Machine learning (ML) applications for Earth observation (EO) can use currently available data that are collected via surveys for empirical research to investigate applied sciences or conduct socio-economic analysis. However, the chances of those survey data being incomplete are high. Many ML applications on EO require ground reference data, which are accurate observations of some property on the ground and can be used as a label or description of what a potential overhead image¹ represents.

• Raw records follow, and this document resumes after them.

(* ===== verification/GeCorrect.v ===== *)
(** The [ge_*] operations compute the group law of the curve.

    [p3_rep h P] (and its variants for the other representations) says that the
    bounded limbs of [h] hold the point [P].  Each operation, applied to
    representations, does not overflow and returns a representation of the
    sum, difference, double or same point. *)
From S2P Require Import Prelude Limbs Pack Group Fe FeCorrect FePow FeBytes Curve GeData Ge.

Local Open Scope Z_scope.

Module GeCorrect.
Import Limbs Pack Group Fe FeCorrect FePow FeBytes Curve GeData Ge.

Local Notation "a == b" := (eqm p25519 a b) (at level 70).

(** ** Representations of a point *)

Definition p2_rep (h : ge_p2) (P : point) : Prop :=
  exists z, nonzero z /\ rep 101 (p2_X h) (px P * z) /\ rep 203 (p2_Y h) (py P * z) /\ rep 203 (p2_Z h) z.

Definition p3_rep (h : ge_p3) (P : point) : Prop :=
  exists z, nonzero z /\ rep 101 (p3_X h) (px P * z) /\ rep 101 (p3_Y h) (py P * z) /\ rep 101 (p3_Z h) z /\
    rep 101 (p3_T h) (px P * py P * z).

Definition p1p1_rep (h : ge_p1p1) (P : point) : Prop :=
  exists z t, nonzero z /\ nonzero t /\ rep 303 (p1_X h) (px P * z) /\ rep 303 (p1_Y h) (py P * t) /\
    rep 303 (p1_Z h) z /\ rep 303 (p1_T h) t.

Definition cached_rep (h : ge_cached) (P : point) : Prop :=
  exists z, nonzero z /\ rep 202 (YplusX h) ((py P + px P) * z) /\ rep 202 (YminusX h) ((py P - px P) * z) /\
    rep 101 (c_Z h) z /\ rep 101 (T2d h) (2 * edwards_d * px P * py P * z).

Definition precomp_rep (h : ge_precomp) (P : point) : Prop :=
  rep 101 (yplusx h) (py P + px P) /\ rep 101 (yminusx h) (py P - px P) /\
  rep 101 (xy2d h) (2 * edwards_d * px P * py P).

#[global] Instance p2_rep_proper h : Proper (peq ==> iff) (p2_rep h).
Proof. intros P Q [Ex Ey]. unfold p2_rep. by setoid_rewrite Ex; setoid_rewrite Ey. Qed.

#[global] Instance p3_rep_proper h : Proper (peq ==> iff) (p3_rep h).
Proof. intros P Q [Ex Ey]. unfold p3_rep. by setoid_rewrite Ex; setoid_rewrite Ey. Qed.

#[global] Instance p1p1_rep_proper h : Proper (peq ==> iff) (p1p1_rep h).
Proof. intros P Q [Ex Ey]. unfold p1p1_rep. by setoid_rewrite Ex; setoid_rewrite Ey. Qed.

#[global] Instance cached_rep_proper h : Proper (peq ==> iff) (cached_rep h).
Proof. intros P Q [Ex Ey]. unfold cached_rep. by setoid_rewrite Ex; setoid_rewrite Ey. Qed.

#[global] Instance precomp_rep_proper h : Proper (peq ==> iff) (precomp_rep h).
Proof. intros P Q [Ex Ey]. unfold precomp_rep. by rewrite Ex, Ey. Qed.

Lemma rep_eq j k f v w : rep j f v -> j <= k -> v == w -> rep k f w.
Proof. intros H Hk E. rewrite <- E. by apply (rep_weaken j). Qed.

Lemma two_nonzero : nonzero 2.
Proof. apply nonzero_const. vm_compute. discriminate. Qed.

(** A completed point from the numerators and denominators of a sum. *)
Lemma p1p1_intro r P Q k :
  nonzero k ->
  rep 303 (p1_X r) (k * (px P * py Q + px Q * py P)) -> rep 303 (p1_Z r) (k * (1 + cross P Q)) ->
  rep 303 (p1_Y r) (k * (py P * py Q + px P * px Q)) -> rep 303 (p1_T r) (k * (1 - cross P Q)) ->
  p1p1_rep r (padd P Q).
Proof.
  intros Hk HX HZ HY HT. destruct (cross_nonzero P Q) as [N1 N2].
  exists (k * (1 + cross P Q)), (k * (1 - cross P Q)).
  split; [by apply nonzero_mul |]. split; [by apply nonzero_mul |].
  split; [| split; [| by split]].
  - rewrite <- padd_x in HX. apply (rep_eq _ _ _ _ _ HX); [done | eqm_ring].
  - rewrite <- padd_y in HY. apply (rep_eq _ _ _ _ _ HY); [done | eqm_ring].
Qed.

(** Closes [rep k f w] from the only hypothesis about [f]. *)
Ltac rep_close :=
  match goal with H : rep _ ?f _ |- rep _ ?f _ => apply (rep_eq _ _ _ _ _ H); [done | unfold cross; simpl; eqm_ring] end.

Lemma ge_add_ok p q P Q : p3_rep p P -> cached_rep q Q ->
  yields (ge_add p q) (fun r => p1p1_rep r (padd P Q)).
Proof.
  intros (z1 & N1 & HX & HY & HZ & HT) (z2 & N2 & HP & HM & HZ' & HT2).
  unfold ge_add. repeat rep_step.
  apply (p1p1_intro _ _ _ (2 * z1 * z2)); simpl; [| rep_close ..].
  repeat apply nonzero_mul; [apply two_nonzero | done | done].
Qed.

Lemma ge_sub_ok p q P Q : p3_rep p P -> cached_rep q Q ->
  yields (ge_sub p q) (fun r => p1p1_rep r (padd P (popp Q))).
Proof.
  intros (z1 & N1 & HX & HY & HZ & HT) (z2 & N2 & HP & HM & HZ' & HT2).
  unfold ge_sub. repeat rep_step.
  apply (p1p1_intro _ _ _ (2 * z1 * z2)); simpl; [| rep_close ..].
  repeat apply nonzero_mul; [apply two_nonzero | done | done].
Qed.

Lemma ge_madd_ok p q P Q : p3_rep p P -> precomp_rep q Q ->
  yields (ge_madd p q) (fun r => p1p1_rep r (padd P Q)).
Proof.
  intros (z1 & N1 & HX & HY & HZ & HT) (HP & HM & HT2).
  unfold ge_madd. repeat rep_step.
  apply (p1p1_intro _ _ _ (2 * z1)); simpl; [| rep_close ..].
  apply nonzero_mul; [apply two_nonzero | done].
Qed.

Lemma ge_msub_ok p q P Q : p3_rep p P -> precomp_rep q Q ->
  yields (ge_msub p q) (fun r => p1p1_rep r (padd P (popp Q))).
Proof.
  intros (z1 & N1 & HX & HY & HZ & HT) (HP & HM & HT2).
  unfold ge_msub. repeat rep_step.
  apply (p1p1_intro _ _ _ (2 * z1)); simpl; [| rep_close ..].
  apply nonzero_mul; [apply two_nonzero | done].
Qed.

(** Doubling uses the curve equation in the place of the constant [d]. *)
Lemma curve_double P : py P * py P - px P * px P == 1 + cross P P.
Proof.
  apply eqm_sub_0. etransitivity; [| exact (p_on P)]. unfold curve_poly, cross. eqm_ring.
Qed.

Lemma ge_p2_dbl_ok p P : p2_rep p P -> yields (ge_p2_dbl p) (fun r => p1p1_rep r (padd P P)).
Proof.
  intros (z & N & HX & HY & HZ). unfold ge_p2_dbl. repeat rep_step.
  assert (E1 : py P * z * (py P * z) - px P * z * (px P * z) == z * z * (1 + cross P P)).
  { rewrite <- curve_double. eqm_ring. }
  apply (p1p1_intro _ _ _ (z * z)); simpl; [by apply nonzero_mul | rep_close | | rep_close |].
  - match goal with H : rep _ ?f _ |- rep _ ?f _ => apply (rep_eq _ _ _ _ _ H); [done | exact E1] end.
  - match goal with H : rep _ ?f _ |- rep _ ?f _ => apply (rep_eq _ _ _ _ _ H); [done |] end.
    rewrite E1. eqm_ring.
Qed.

(** ** Conversions and constants *)

Lemma ge_p1p1_to_p2_ok p P : p1p1_rep p P -> yields (ge_p1p1_to_p2 p) (fun r => p2_rep r P).
Proof.
  intros (z & t & Nz & Nt & HX & HY & HZ & HT). unfold ge_p1p1_to_p2. repeat rep_step.
  exists (z * t); simpl. split; [by apply nonzero_mul |]. split; [rep_close |]. split; rep_close.
Qed.

Lemma ge_p1p1_to_p3_ok p P : p1p1_rep p P -> yields (ge_p1p1_to_p3 p) (fun r => p3_rep r P).
Proof.
  intros (z & t & Nz & Nt & HX & HY & HZ & HT). unfold ge_p1p1_to_p3. repeat rep_step.
  exists (z * t); simpl. split; [by apply nonzero_mul |].
  split; [rep_close |]. split; [rep_close |]. split; rep_close.
Qed.

Lemma fe_copy_id k f v : rep k f v -> fe_copy f = f.
Proof. intros [B _]. apply bounded_length in B. ten f B. reflexivity. Qed.

Lemma p3_p2 p P : p3_rep p P -> p2_rep (ge_p3_to_p2 p) P.
Proof.
  intros (z & N & HX & HY & HZ & HT). exists z. unfold ge_p3_to_p2; simpl.
  rewrite (fe_copy_id _ _ _ HX), (fe_copy_id _ _ _ HY), (fe_copy_id _ _ _ HZ).
  split; [done |]. split; [done |]. by split; apply (rep_weaken 101).
Qed.

Lemma ge_p3_dbl_ok p P : p3_rep p P -> yields (ge_p3_dbl p) (fun r => p1p1_rep r (padd P P)).
Proof. intros H. by apply ge_p2_dbl_ok, p3_p2. Qed.

Lemma bounded_check k f :
  forallb (fun xm => Z.abs xm.1 <=? xm.2) (zip f (fe_bound k)) = true -> length f = 10%nat -> bounded k f.
Proof.
  intros H Hl. unfold bounded. apply Forall2_same_length_lookup_2; [by rewrite Hl |].
  intros i x m Hx Hm. rewrite forallb_forall in H. apply Z.leb_le, (H (x, m)).
  apply list_elem_of_In, list_elem_of_lookup. exists i.
  by rewrite lookup_zip_with, Hx, Hm.
Qed.

(** A constant array of limbs holds the value given. *)
Lemma rep_const k f v :
  forallb (fun xm => Z.abs xm.1 <=? xm.2) (zip f (fe_bound k)) = true -> length f = 10%nat ->
  (fe_val f - v) mod p25519 = 0 -> rep k f v.
Proof. intros H Hl Hv. split; [by apply bounded_check | by apply eqm_of_mod]. Qed.

Ltac const := apply rep_const; vm_compute; reflexivity.

Lemma fe_d_rep : rep 101 fe_d edwards_d. Proof. const. Qed.
Lemma fe_d2_rep : rep 101 fe_d2 (2 * edwards_d). Proof. const. Qed.
Lemma fe_sqrtm1_rep : rep 101 fe_sqrtm1 sqrtm1. Proof. const. Qed.
Lemma fe_0_rep : rep 1 fe_0 0. Proof. const. Qed.
Lemma fe_1_rep : rep 1 fe_1 1. Proof. const. Qed.

Ltac const_level := by apply (rep_weaken 1); [| apply fe_0_rep || apply fe_1_rep].

Lemma ge_p3_to_cached_ok p P : p3_rep p P -> yields (ge_p3_to_cached p) (fun r => cached_rep r P).
Proof.
  intros (z & N & HX & HY & HZ & HT). unfold ge_p3_to_cached. pose proof fe_d2_rep. repeat rep_step.
  rewrite (fe_copy_id _ _ _ HZ). exists z; simpl. split; [done |].
  split; [rep_close |]. split; [rep_close |]. split; [rep_close |]. rep_close.
Qed.

Lemma one_nonzero : nonzero 1.
Proof. apply nonzero_const. vm_compute. discriminate. Qed.

Lemma p2_0_rep : p2_rep ge_p2_0 pzero.
Proof. exists 1. simpl. split; [apply one_nonzero |]. split_and!; const_level. Qed.

Lemma p3_0_rep : p3_rep ge_p3_0 pzero.
Proof. exists 1. simpl. split; [apply one_nonzero |]. split_and!; const_level. Qed.

Lemma cached_0_rep : cached_rep ge_cached_0 pzero.
Proof.
  exists 1. simpl. split; [apply one_nonzero |]. split; [| split; [| split]].
  - const_level.
  - const_level.
  - const_level.
  - apply (rep_eq _ _ _ _ _ fe_0_rep); [done | eqm_ring].
Qed.

Lemma precomp_0_rep : precomp_rep ge_precomp_0 pzero.
Proof.
  split; [const_level | split; [const_level |]].
  apply (rep_eq _ _ _ _ _ fe_0_rep); [done | simpl; eqm_ring].
Qed.

(** Steps through a sequence of [ge_*] calls. *)
Ltac ge_call :=
  lazymatch goal with
  | |- yields (ge_add _ _) _ => eapply ge_add_ok; eassumption
  | |- yields (ge_sub _ _) _ => eapply ge_sub_ok; eassumption
  | |- yields (ge_madd _ _) _ => eapply ge_madd_ok; eassumption
  | |- yields (ge_msub _ _) _ => eapply ge_msub_ok; eassumption
  | |- yields (ge_p2_dbl _) _ => eapply ge_p2_dbl_ok; eassumption
  | |- yields (ge_p3_dbl _) _ => eapply ge_p3_dbl_ok; eassumption
  | |- yields (ge_p1p1_to_p2 _) _ => eapply ge_p1p1_to_p2_ok; eassumption
  | |- yields (ge_p1p1_to_p3 _) _ => eapply ge_p1p1_to_p3_ok; eassumption
  | |- yields (ge_p3_to_cached _) _ => eapply ge_p3_to_cached_ok; eassumption
  end.

Ltac ge_step :=
  lazymatch goal with
  | |- yields (_ ≫= _) _ =>
      let x := fresh "g" in let H := fresh "G" in
      eapply yields_bind; [ge_call | cbv beta; intros x H]
  | |- yields (Some _) _ => apply yields_ret
  | |- yields _ _ => eapply yields_impl; [ge_call | cbv beta]
  end.

Lemma ge_mul8_ok t P : p2_rep t P -> yields (ge_mul8 t) (fun r => p1p1_rep r (smul 8 P)).
Proof. intros H. unfold ge_mul8. repeat ge_step. done. Qed.

(** ** Encoding *)

(** The 32-byte encoding of a point, as an integer: [y] and the parity of [x]. *)
Definition encode_point (P : point) : Z :=
  py P mod p25519 + 2 ^ 255 * ((px P mod p25519) mod 2).

Lemma encode_split P :
  encode_point P mod 2 ^ 255 = py P mod p25519 /\ encode_point P / 2 ^ 255 = (px P mod p25519) mod 2.
Proof.
  unfold encode_point. pose proof (Z.mod_pos_bound (py P) p25519 ltac:(done)) as B.
  assert (B' : 0 <= py P mod p25519 < 2 ^ 255) by (unfold p25519 in *; lia).
  rewrite Z.mul_comm. split; [rewrite Z_mod_plus_full; by apply Z.mod_small |].
  rewrite Z.div_add by done. by rewrite Z.div_small.
Qed.

Lemma set_sign_bit s n : is_bytes 32 s -> le_combine s < 2 ^ 255 -> (n = 0 \/ n = 1) ->
  yields (b ← s !! 31%nat; Some (<[31%nat := Z.lxor b (u8 (Z.shiftl n 7))]> s))
    (fun r => is_bytes 32 r /\ le_combine r = le_combine s + 2 ^ 255 * n).
Proof.
  intros [Hl H] Hs Hn.
  do 32 (destruct s as [| ? s]; [discriminate Hl |]). destruct s; [| discriminate Hl].
  assert (Hb : 0 <= z30 < 128).
  { repeat match goal with H : Forall is_byte (_ :: _) |- _ => apply Forall_cons_iff in H as [? H] end.
    unfold is_byte in *. cbn [le_combine] in Hs. lia. }
  assert (Ex : Z.lxor z30 (u8 (Z.shiftl n 7)) = z30 + 128 * n).
  { destruct Hn as [-> | ->]; simpl; [rewrite Z.lxor_0_r; lia |].
    change (u8 (Z.shiftl 1 7)) with (Z.shiftl 1 7).
    replace (z30 + 128 * 1) with (z30 + 1 * 2 ^ 7) by lia.
    rewrite <- (lor_shiftl_add z30 1 7) by lia. apply Z.lxor_lor.
    apply Z.bits_inj'. intros i Hi. rewrite Z.land_spec, Z.bits_0, Z.shiftl_1_l, Z.pow2_bits_eqb by lia.
    destruct (Z.eqb_spec 7 i) as [<- |]; [| apply andb_false_r].
    rewrite andb_true_r, <- (Z.mod_small z30 (2 ^ 7)) by lia. apply Z.mod_pow2_bits_high; lia. }
  cbn [lookup list_lookup mbind option_bind]. eexists. split; [reflexivity |].
  cbn [insert list_insert]. rewrite Ex. split.
  - split; [done |]. repeat match goal with H : Forall is_byte (_ :: _) |- _ => apply Forall_cons_iff in H as [? H] end.
    repeat (apply Forall_cons; [done || (unfold is_byte; destruct Hn as [-> | ->]; lia) |]). done.
  - cbn [le_combine]. lia.
Qed.
End GeCorrect.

It is, of course, possible to label images remotely using online platforms like OpenStreetMap, but image annotation has significant limitations. For example, one cannot identify crop types or crop yield by looking at the image, and it would require collecting reference data on the ground. However, ground data collections are expensive and complicated, and it is critical to leverage existing data collection efforts, like a survey that is completed by others for their specific research purposes. For this to occur, survey questionnaires must capture the right data with corresponding metadata information.

Leveraging Existing Data

Radiant Earth Foundation is grateful for its partners, such as PlantVillage from Penn State University, who have provided the data used to build its African crop type training datasets that are now available on Radiant MLHub. The team has been able to pair these data, and some from other partners, with satellite imagery from the European Space Agency’s Sentinel 2 mission to create the crop type training data for essential crops in Kenya, Tanzania, and Uganda. Radiant Earth learned crucial lessons about the limitations of data collection while reviewing potential datasets to use in this project. Issues such as overlapping crop fields, imprecise classifications, or lack of date/time for the records make it hard, if not impossible, to use these data for ML purposes.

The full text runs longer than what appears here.